* Assignment: Look through the material below and show every line with the word "lonWeights".

BEGIN Exercise data

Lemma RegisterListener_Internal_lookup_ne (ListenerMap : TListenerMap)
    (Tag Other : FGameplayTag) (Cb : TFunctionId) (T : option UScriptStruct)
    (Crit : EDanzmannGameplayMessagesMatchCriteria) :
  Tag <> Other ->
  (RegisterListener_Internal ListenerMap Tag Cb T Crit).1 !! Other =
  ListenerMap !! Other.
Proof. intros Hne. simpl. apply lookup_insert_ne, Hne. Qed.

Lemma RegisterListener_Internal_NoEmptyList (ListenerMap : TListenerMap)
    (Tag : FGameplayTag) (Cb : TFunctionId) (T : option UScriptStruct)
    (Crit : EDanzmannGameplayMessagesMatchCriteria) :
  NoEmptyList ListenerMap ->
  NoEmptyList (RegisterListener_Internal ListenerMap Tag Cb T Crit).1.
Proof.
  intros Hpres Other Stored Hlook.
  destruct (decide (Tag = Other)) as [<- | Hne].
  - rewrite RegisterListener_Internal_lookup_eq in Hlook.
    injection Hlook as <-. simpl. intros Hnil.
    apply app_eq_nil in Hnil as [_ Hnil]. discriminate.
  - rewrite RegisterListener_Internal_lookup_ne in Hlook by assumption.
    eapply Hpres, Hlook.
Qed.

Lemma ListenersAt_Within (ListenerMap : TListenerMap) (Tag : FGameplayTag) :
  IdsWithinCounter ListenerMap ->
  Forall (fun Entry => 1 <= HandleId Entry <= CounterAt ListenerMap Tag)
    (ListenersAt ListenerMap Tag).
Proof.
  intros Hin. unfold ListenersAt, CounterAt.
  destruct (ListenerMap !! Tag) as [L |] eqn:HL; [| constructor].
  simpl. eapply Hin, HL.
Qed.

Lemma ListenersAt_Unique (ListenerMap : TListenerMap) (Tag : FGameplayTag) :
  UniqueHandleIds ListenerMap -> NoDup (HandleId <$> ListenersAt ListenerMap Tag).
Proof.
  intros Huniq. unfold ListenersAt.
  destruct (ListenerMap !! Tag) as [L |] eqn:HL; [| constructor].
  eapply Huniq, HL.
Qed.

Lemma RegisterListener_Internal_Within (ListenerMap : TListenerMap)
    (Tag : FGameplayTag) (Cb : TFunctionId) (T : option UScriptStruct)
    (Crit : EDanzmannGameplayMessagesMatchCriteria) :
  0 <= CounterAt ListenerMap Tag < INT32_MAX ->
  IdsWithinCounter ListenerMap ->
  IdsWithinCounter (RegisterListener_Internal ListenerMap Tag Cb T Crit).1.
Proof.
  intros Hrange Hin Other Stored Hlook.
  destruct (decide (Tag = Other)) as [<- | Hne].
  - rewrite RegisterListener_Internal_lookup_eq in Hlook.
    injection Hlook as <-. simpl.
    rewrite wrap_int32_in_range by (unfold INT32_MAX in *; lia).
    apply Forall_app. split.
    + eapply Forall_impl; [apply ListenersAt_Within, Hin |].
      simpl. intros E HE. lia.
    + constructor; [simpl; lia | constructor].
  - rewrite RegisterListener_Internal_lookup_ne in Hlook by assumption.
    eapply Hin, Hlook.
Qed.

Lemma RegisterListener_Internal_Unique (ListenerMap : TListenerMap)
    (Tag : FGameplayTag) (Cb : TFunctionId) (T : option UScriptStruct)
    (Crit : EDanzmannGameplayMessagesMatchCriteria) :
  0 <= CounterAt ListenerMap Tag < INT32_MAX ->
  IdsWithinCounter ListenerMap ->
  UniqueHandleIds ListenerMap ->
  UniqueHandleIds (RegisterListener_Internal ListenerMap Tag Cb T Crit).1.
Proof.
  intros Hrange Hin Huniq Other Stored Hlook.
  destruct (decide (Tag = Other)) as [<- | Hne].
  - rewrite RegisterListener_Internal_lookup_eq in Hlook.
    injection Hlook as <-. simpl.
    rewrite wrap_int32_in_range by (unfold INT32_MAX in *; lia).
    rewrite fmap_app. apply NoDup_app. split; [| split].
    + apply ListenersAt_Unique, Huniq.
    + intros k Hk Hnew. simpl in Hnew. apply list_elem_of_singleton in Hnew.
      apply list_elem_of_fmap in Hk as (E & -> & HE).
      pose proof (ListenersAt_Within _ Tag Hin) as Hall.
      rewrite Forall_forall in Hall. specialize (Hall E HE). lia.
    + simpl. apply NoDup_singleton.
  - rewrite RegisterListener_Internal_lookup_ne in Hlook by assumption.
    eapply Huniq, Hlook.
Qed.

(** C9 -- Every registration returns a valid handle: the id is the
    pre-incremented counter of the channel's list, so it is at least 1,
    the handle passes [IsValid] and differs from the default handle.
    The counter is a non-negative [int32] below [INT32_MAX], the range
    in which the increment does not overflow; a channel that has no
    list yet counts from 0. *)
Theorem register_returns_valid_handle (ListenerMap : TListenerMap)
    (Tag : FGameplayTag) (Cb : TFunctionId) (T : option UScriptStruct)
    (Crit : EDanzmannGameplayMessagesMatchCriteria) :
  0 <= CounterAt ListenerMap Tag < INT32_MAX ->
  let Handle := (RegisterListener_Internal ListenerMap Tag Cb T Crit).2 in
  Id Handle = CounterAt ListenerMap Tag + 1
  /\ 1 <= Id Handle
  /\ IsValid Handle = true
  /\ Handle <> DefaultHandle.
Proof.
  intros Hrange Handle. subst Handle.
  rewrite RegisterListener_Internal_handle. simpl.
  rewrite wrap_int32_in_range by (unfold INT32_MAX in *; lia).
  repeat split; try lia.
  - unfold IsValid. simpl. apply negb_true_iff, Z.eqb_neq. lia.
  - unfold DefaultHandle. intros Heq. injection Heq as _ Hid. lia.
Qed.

END Exercise data
BEGIN Exercise data

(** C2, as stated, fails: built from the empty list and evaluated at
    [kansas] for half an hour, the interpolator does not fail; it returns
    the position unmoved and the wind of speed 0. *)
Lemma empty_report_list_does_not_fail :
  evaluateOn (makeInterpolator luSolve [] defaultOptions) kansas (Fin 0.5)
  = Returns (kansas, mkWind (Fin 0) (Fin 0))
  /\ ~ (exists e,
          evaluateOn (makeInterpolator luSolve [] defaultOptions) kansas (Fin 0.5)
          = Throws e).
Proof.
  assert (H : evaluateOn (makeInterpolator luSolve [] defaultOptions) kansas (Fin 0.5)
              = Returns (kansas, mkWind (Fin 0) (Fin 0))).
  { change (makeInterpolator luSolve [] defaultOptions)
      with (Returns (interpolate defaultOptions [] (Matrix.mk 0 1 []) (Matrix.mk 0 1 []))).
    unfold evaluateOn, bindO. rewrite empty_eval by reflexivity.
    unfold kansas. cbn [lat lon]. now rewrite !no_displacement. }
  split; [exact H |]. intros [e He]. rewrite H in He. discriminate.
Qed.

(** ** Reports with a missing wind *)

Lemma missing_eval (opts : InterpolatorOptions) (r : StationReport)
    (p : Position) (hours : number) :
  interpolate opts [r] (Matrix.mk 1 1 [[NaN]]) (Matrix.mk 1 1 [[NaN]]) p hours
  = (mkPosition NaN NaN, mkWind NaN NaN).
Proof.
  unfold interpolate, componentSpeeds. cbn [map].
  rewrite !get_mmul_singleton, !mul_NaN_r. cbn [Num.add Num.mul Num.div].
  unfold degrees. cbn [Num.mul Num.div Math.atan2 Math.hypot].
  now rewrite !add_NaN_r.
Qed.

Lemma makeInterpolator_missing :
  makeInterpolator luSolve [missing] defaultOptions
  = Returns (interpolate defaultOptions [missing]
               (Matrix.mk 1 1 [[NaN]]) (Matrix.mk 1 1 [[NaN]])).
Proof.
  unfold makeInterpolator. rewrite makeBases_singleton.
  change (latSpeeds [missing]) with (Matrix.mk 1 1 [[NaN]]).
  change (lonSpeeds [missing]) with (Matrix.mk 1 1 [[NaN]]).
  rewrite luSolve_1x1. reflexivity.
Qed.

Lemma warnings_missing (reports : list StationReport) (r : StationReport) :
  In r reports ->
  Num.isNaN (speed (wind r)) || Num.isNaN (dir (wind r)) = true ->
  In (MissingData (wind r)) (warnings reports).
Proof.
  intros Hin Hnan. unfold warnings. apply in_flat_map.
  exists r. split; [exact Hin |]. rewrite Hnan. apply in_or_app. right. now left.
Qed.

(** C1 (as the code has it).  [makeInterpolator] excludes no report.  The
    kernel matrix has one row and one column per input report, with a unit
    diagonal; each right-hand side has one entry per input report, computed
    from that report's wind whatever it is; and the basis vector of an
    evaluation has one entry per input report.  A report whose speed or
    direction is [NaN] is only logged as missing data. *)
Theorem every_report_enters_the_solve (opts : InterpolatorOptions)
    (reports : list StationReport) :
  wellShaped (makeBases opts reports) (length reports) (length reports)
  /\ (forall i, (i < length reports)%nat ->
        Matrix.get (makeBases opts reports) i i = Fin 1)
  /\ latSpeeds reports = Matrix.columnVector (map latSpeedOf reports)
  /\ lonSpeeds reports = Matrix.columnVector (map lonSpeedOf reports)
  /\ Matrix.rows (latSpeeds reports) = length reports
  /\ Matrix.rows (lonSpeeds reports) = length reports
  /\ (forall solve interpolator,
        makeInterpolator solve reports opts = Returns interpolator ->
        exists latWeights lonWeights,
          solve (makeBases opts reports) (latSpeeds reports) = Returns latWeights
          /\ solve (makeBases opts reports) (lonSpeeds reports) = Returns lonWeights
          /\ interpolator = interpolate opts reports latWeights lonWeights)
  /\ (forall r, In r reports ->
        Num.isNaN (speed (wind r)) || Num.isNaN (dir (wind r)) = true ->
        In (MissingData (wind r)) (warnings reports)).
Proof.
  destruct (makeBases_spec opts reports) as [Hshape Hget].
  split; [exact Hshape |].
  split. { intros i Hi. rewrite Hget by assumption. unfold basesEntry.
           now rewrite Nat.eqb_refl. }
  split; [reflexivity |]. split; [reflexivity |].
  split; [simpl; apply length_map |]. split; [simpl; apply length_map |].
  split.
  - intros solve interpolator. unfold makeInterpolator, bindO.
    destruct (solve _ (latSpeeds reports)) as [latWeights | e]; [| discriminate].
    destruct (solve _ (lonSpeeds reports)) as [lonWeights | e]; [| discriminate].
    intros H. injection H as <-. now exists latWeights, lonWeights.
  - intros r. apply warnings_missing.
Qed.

END Exercise data
BEGIN Exercise data

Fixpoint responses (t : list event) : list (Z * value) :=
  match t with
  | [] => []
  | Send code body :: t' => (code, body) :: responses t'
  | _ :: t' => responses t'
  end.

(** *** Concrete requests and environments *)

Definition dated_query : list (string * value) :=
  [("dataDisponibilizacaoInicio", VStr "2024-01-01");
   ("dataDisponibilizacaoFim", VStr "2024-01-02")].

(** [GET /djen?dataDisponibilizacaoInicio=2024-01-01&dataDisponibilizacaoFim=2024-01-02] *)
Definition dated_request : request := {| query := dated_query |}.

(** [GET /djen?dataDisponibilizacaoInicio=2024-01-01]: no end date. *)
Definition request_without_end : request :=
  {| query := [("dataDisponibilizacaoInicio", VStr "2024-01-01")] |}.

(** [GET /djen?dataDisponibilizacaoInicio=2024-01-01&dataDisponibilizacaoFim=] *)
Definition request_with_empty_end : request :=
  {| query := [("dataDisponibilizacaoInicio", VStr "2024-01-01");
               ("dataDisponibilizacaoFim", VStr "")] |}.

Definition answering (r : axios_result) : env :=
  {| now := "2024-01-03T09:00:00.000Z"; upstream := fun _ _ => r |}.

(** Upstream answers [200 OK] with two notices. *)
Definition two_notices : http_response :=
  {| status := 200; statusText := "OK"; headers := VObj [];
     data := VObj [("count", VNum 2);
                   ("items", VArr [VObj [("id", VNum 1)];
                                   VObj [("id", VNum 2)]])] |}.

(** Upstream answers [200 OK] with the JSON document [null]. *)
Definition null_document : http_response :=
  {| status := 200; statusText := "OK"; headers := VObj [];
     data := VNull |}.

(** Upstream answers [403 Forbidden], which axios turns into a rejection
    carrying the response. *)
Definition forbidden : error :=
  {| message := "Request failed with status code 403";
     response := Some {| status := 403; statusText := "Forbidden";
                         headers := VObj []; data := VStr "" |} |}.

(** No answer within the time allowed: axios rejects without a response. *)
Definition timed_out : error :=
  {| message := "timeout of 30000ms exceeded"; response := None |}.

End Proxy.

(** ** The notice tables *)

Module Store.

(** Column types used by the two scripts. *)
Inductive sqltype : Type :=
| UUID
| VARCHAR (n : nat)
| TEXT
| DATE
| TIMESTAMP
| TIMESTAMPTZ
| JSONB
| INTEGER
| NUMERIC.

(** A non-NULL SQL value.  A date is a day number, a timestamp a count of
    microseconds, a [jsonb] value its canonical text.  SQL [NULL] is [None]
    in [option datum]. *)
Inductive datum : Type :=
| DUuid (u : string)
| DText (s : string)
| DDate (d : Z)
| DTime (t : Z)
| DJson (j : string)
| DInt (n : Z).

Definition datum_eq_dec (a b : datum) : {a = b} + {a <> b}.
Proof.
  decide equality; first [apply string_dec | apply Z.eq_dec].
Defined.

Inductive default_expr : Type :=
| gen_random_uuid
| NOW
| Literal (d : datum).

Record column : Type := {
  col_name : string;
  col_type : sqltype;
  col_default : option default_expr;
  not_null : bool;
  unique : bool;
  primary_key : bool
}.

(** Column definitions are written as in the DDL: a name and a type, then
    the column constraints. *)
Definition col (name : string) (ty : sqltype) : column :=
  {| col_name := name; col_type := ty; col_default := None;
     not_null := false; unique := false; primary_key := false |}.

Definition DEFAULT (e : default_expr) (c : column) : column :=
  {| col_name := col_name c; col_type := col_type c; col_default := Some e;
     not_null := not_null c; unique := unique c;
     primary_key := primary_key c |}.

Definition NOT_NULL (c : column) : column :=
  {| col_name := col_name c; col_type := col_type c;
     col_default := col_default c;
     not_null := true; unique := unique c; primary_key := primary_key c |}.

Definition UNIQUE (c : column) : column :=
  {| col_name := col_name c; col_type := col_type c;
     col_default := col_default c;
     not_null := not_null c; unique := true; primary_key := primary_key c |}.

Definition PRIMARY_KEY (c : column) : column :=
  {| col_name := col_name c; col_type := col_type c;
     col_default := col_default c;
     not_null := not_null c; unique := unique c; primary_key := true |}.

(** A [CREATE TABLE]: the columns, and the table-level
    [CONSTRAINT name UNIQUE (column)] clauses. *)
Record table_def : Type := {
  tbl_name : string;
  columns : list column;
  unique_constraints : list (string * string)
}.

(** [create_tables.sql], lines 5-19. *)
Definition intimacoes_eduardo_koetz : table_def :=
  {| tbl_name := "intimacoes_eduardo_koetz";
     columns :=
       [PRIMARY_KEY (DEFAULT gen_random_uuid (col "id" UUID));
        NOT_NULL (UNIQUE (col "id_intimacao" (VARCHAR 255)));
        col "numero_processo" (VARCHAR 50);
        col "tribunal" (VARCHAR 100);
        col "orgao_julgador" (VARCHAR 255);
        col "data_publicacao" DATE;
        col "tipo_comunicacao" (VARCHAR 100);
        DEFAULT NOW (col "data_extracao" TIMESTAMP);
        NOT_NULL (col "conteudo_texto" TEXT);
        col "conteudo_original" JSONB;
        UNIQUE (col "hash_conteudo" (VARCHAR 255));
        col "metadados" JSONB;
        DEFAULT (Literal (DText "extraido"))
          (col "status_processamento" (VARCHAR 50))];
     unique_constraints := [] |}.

END Exercise data

* Answer section:
        exists latWeights lonWeights,
          /\ solve (makeBases opts reports) (lonSpeeds reports) = Returns lonWeights
          /\ interpolator = interpolate opts reports latWeights lonWeights)
    destruct (solve _ (lonSpeeds reports)) as [lonWeights | e]; [| discriminate].
    intros H. injection H as <-. now exists latWeights, lonWeights.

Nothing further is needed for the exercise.